* **EXERCISE AIM**: Beginning with the line that contains "match list_standing_grants s false with", output each line below exactly through the last one, both included, and nothing else.
=== Begin Enclosure ===
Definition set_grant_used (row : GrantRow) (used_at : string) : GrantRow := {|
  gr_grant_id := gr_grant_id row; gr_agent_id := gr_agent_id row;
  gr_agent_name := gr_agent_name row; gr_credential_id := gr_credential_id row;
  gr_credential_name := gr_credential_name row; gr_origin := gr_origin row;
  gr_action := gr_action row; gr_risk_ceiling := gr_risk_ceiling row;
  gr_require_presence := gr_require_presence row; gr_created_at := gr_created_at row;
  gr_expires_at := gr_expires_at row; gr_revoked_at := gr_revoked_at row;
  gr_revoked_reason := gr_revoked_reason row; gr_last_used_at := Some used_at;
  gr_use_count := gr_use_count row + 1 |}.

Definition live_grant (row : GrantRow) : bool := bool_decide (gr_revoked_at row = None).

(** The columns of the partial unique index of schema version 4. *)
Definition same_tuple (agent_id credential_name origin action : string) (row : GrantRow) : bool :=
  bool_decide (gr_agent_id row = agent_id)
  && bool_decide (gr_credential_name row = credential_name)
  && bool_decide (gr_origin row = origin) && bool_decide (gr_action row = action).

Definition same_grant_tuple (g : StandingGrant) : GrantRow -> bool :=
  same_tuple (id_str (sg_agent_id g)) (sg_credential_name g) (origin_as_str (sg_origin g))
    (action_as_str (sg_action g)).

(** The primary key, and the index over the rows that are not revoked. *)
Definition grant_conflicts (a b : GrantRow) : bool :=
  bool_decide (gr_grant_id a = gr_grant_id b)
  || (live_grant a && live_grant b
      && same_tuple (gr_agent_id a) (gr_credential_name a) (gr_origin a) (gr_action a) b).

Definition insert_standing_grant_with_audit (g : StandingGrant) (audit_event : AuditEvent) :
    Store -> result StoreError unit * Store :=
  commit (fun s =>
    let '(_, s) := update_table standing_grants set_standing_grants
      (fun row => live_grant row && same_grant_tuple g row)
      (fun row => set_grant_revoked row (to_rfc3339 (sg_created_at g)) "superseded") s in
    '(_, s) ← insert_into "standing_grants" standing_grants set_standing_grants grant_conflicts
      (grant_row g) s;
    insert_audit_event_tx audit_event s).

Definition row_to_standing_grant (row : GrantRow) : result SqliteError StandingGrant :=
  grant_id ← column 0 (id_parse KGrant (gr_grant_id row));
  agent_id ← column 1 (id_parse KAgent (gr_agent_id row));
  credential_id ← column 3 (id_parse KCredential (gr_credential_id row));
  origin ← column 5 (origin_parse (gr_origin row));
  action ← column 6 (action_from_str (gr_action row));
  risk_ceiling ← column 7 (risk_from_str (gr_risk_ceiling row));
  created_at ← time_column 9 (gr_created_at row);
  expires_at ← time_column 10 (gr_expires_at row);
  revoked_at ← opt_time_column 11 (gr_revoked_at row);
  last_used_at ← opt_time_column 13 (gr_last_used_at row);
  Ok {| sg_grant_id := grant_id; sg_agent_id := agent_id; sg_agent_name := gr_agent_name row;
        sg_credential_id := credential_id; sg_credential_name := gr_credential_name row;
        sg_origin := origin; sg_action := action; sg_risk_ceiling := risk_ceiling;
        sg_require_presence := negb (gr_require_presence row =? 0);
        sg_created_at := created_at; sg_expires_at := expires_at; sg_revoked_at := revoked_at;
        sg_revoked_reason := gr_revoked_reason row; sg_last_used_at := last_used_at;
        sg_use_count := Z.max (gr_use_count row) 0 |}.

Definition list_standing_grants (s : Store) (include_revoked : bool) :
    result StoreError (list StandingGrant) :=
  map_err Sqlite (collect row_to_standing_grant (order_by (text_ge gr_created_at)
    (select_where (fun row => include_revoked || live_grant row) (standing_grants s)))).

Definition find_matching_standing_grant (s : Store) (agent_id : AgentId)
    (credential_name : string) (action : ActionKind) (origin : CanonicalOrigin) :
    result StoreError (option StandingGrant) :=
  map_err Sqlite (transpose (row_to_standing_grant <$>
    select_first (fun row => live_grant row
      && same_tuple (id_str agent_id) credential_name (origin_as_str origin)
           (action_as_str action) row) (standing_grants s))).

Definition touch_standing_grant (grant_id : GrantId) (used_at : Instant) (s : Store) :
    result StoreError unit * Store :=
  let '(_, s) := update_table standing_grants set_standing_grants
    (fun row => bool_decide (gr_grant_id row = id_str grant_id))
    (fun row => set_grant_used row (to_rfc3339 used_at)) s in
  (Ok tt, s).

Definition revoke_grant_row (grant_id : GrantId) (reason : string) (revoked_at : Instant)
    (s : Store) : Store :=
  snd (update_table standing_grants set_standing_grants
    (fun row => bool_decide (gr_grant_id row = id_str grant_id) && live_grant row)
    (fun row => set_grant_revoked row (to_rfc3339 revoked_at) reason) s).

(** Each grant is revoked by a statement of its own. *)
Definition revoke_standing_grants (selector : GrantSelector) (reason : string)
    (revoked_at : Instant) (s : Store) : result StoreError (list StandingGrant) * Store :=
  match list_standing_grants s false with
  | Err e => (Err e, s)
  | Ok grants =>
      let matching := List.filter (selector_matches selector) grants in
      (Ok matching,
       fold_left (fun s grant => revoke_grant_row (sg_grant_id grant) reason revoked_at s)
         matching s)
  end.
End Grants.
=== End Enclosure ===
* **RESULT**:
  match list_standing_grants s false with
  | Err e => (Err e, s)
  | Ok grants =>
      let matching := List.filter (selector_matches selector) grants in
      (Ok matching,
       fold_left (fun s grant => revoke_grant_row (sg_grant_id grant) reason revoked_at s)
         matching s)
  end.
End Grants.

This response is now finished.